A Campanha da Fraternidade foi de fato uma idéia genial, aproveitar o tempo da quaresma para desenvolver uma temática específica a cada ano, como itinerário da fé e vivência da espiritualidade quaresmal. Idealizada por três presbíteros, responsáveis em nível nacional pela Cáritas brasileira. Foi no ano de 1961 quando desejaram que a cáritas se tornasse autônoma economicamente e projetaram a campanha com o primeiro objetivo de recolher dinheiro para ajudar nas atividades assistências e promocionais. A primeira não foi em nível nacional, mas foi realizada em Natal, no Rio Grande do Norte, nordeste brasileiro em 1962, no tempo de quaresma e contou com a adesão de três dioceses. Um ano depois, em 1963, já participaram da campanha dezesseis dioceses do Nordeste e fizeram uma avaliação positiva e expressaram o desejo de continuar a realizar.
É interessante perceber que esta campanha deu início no mesmo período em que estava acontecendo o Concílio Ecumênico Vaticano II. Neste momento da história a Igreja buscava de fato a renovação eclesial e procurava também respostas para enfrentar os novos desafios. Em dezembro de 1963, foi enviada uma carta para todos os bispos, elaborada pelo secretário geral da CNBB onde comunicava que a Campanha da Fraternidade se tornava a partir daquele momento de âmbito nacional.
A Campanha da Fraternidade é lançada oficialmente em todas as Dioceses e nos meios de comunicação na quarta feira de cinzas, quando abre-se o tempo da quaresma. Tempo forte de conversão e a campanha faz um forte convite aos batizados para uma revisão de vida, conscientização e mudança de comportamento focalizando em uma temática específica. Em torno desta temática acontecem momentos fortes de oração, reflexão e de uma evangelização a partir da mística e espiritualidade quaresmal.
O convite feito no início da quaresma é que de fato todos os cristãos procurem viver o evangelho, que ocorra uma transformação na vida de cada um. Por isso, é o tempo ideal para retomar a prática da fraternidade, solidariedade e concretizar para uma verdadeira mudança de vida. Tempo para vencer o egoísmo, a ambição e a inveja para viver a fraternidade em comunidade.

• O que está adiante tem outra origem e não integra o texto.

Lemma to_int16_range u : 0 <= u < 65536 -> in_int16 (to_int16 u).
Proof. unfold in_int16, to_int16. intro. destruct (Z.ltb_spec u 32768); lia. Qed.

(** Re-serialising an integer sample that is already a signed 16-bit
    value gives it back: [np.clip] and [np.int16] leave it alone. *)
Lemma write_sample_int s : in_int16 s -> trunc_int16 (clip16 (inject_Z s)) = s.
Proof.
  unfold in_int16, clip16, trunc_int16. intro Hs.
  destruct (Qle_bool (inject_Z s) (-32768 # 1)) eqn:E1.
  - apply Qle_bool_iff in E1. unfold Qle in E1. simpl in E1.
    assert (s = -32768) as -> by lia. reflexivity.
  - destruct (Qle_bool (32767 # 1) (inject_Z s)) eqn:E2.
    + apply Qle_bool_iff in E2. unfold Qle in E2. simpl in E2.
      assert (s = 32767) as -> by lia. reflexivity.
    + simpl. apply Z.quot_1_r.
Qed.

(** The bit update of [encode_lsb]: keep bits 1..15, set bit 0. *)
Lemma lsb_set f b :
  0 <= f < 65536 -> Z.lor (Z.land f 65534) (Z.b2z b) = 2 * (f / 2) + Z.b2z b.
Proof.
  intro Hf. apply Z.bits_inj'. intros n Hn.
  destruct (Z.eq_dec n 0) as [->|Hn0].
  - rewrite Z.lor_spec, Z.land_spec, Z.testbit_0_r.
    destruct b; simpl; rewrite ?andb_false_r; reflexivity.
  - replace n with (Z.succ (n - 1)) by lia.
    rewrite Z.lor_spec, Z.land_spec, Z.testbit_succ_r by lia.
    assert (Hb : Z.testbit (Z.b2z b) (Z.succ (n - 1)) = false)
      by (destruct b; simpl; [apply Z.bits_above_log2|apply Z.bits_0]; simpl; lia).
    rewrite Hb, orb_false_r.
    replace (f / 2) with (Z.shiftr f 1) by (rewrite Z.shiftr_div_pow2; reflexivity || lia).
    rewrite Z.shiftr_spec by lia. replace (n - 1 + 1) with (Z.succ (n - 1)) by lia.
    destruct (Z_lt_le_dec (n - 1) 15).
    + replace 65534 with (2 * Z.ones 15 + Z.b2z false) by reflexivity.
      rewrite Z.testbit_succ_r, Z.ones_spec_low by lia. apply andb_true_r.
    + rewrite (Z.bits_above_log2 f); [reflexivity|lia|].
      destruct (Z.eq_dec f 0) as [->|]; [simpl; lia|].
      assert (Z.log2 f < 16); [|lia].
      apply Z.log2_lt_pow2; lia.
Qed.

Lemma embed_range flat bits :
  Forall (fun u => 0 <= u < 65536) flat ->
  Forall (fun u => 0 <= u < 65536) (embed_bits flat bits).
Proof.
  revert flat. induction bits as [|b bs IH]; intros flat H; [destruct flat; exact H|].
  destruct H as [|f fs Hf Hfs]; simpl; constructor; auto.
  rewrite lsb_set by exact Hf.
  assert (0 <= f / 2) by (apply Z.div_pos; lia).
  assert (f / 2 < 32768) by (apply Z.div_lt_upper_bound; lia).
  destruct b; cbn [Z.b2z]; lia.
Qed.

Lemma embed_lsbs flat bits :
  Forall (fun u => 0 <= u < 65536) flat -> (length bits <= length flat)%nat ->
  map (fun x => Z.land x 1) (embed_bits flat bits)
  = map Z.b2z bits ++ map (fun x => Z.land x 1) (skipn (length bits) flat).
Proof.
  revert flat. induction bits as [|b bs IH]; intros flat H Hl; [destruct flat; reflexivity|].
  destruct H as [|f fs Hf Hfs]; simpl in *; [lia|].
  rewrite IH by (auto; lia). f_equal.
  rewrite lsb_set by exact Hf.
  change 1 with (Z.ones 1). rewrite Z.land_ones by lia.
  rewrite Z.mul_comm, Z.add_comm, Z.mod_add by lia.
  destruct b; reflexivity.
Qed.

A Campanha colabora para que todo cristão possa descobrir o plano amoroso do Deus criador e salvador e assim trabalhar pela fraternidade e vida digna para todos os seus filhos.
A Campanha da Fraternidade deste ano nos ajuda nesta conversão pessoal e comunitária apresentando um tema para nossa reflexão. Este ano a campanha será ecumênica, ou seja, feita em conjunto com outras Igrejas cristãs que fazem parte do Conselho Nacional das Igrejas Cristãs (CONIC). Sua temática central reflete sobre o saneamento básico.
O tema é: “Casa comum, nossa responsabilidade”, com o lema: “Quero ver o direito brotar como fonte e correr a justiça qual riacho que não seca” (Am 5,24). Que o direito ao saneamento básico seja assegurado a todos. E tem como objetivo geral: “Assegurar o direito ao saneamento básico para todas as pessoas e empenharmo-nos, à luz da fé, por políticas públicas e atitudes responsáveis que garantam a integridade e o futuro de nossa Casa Comum”.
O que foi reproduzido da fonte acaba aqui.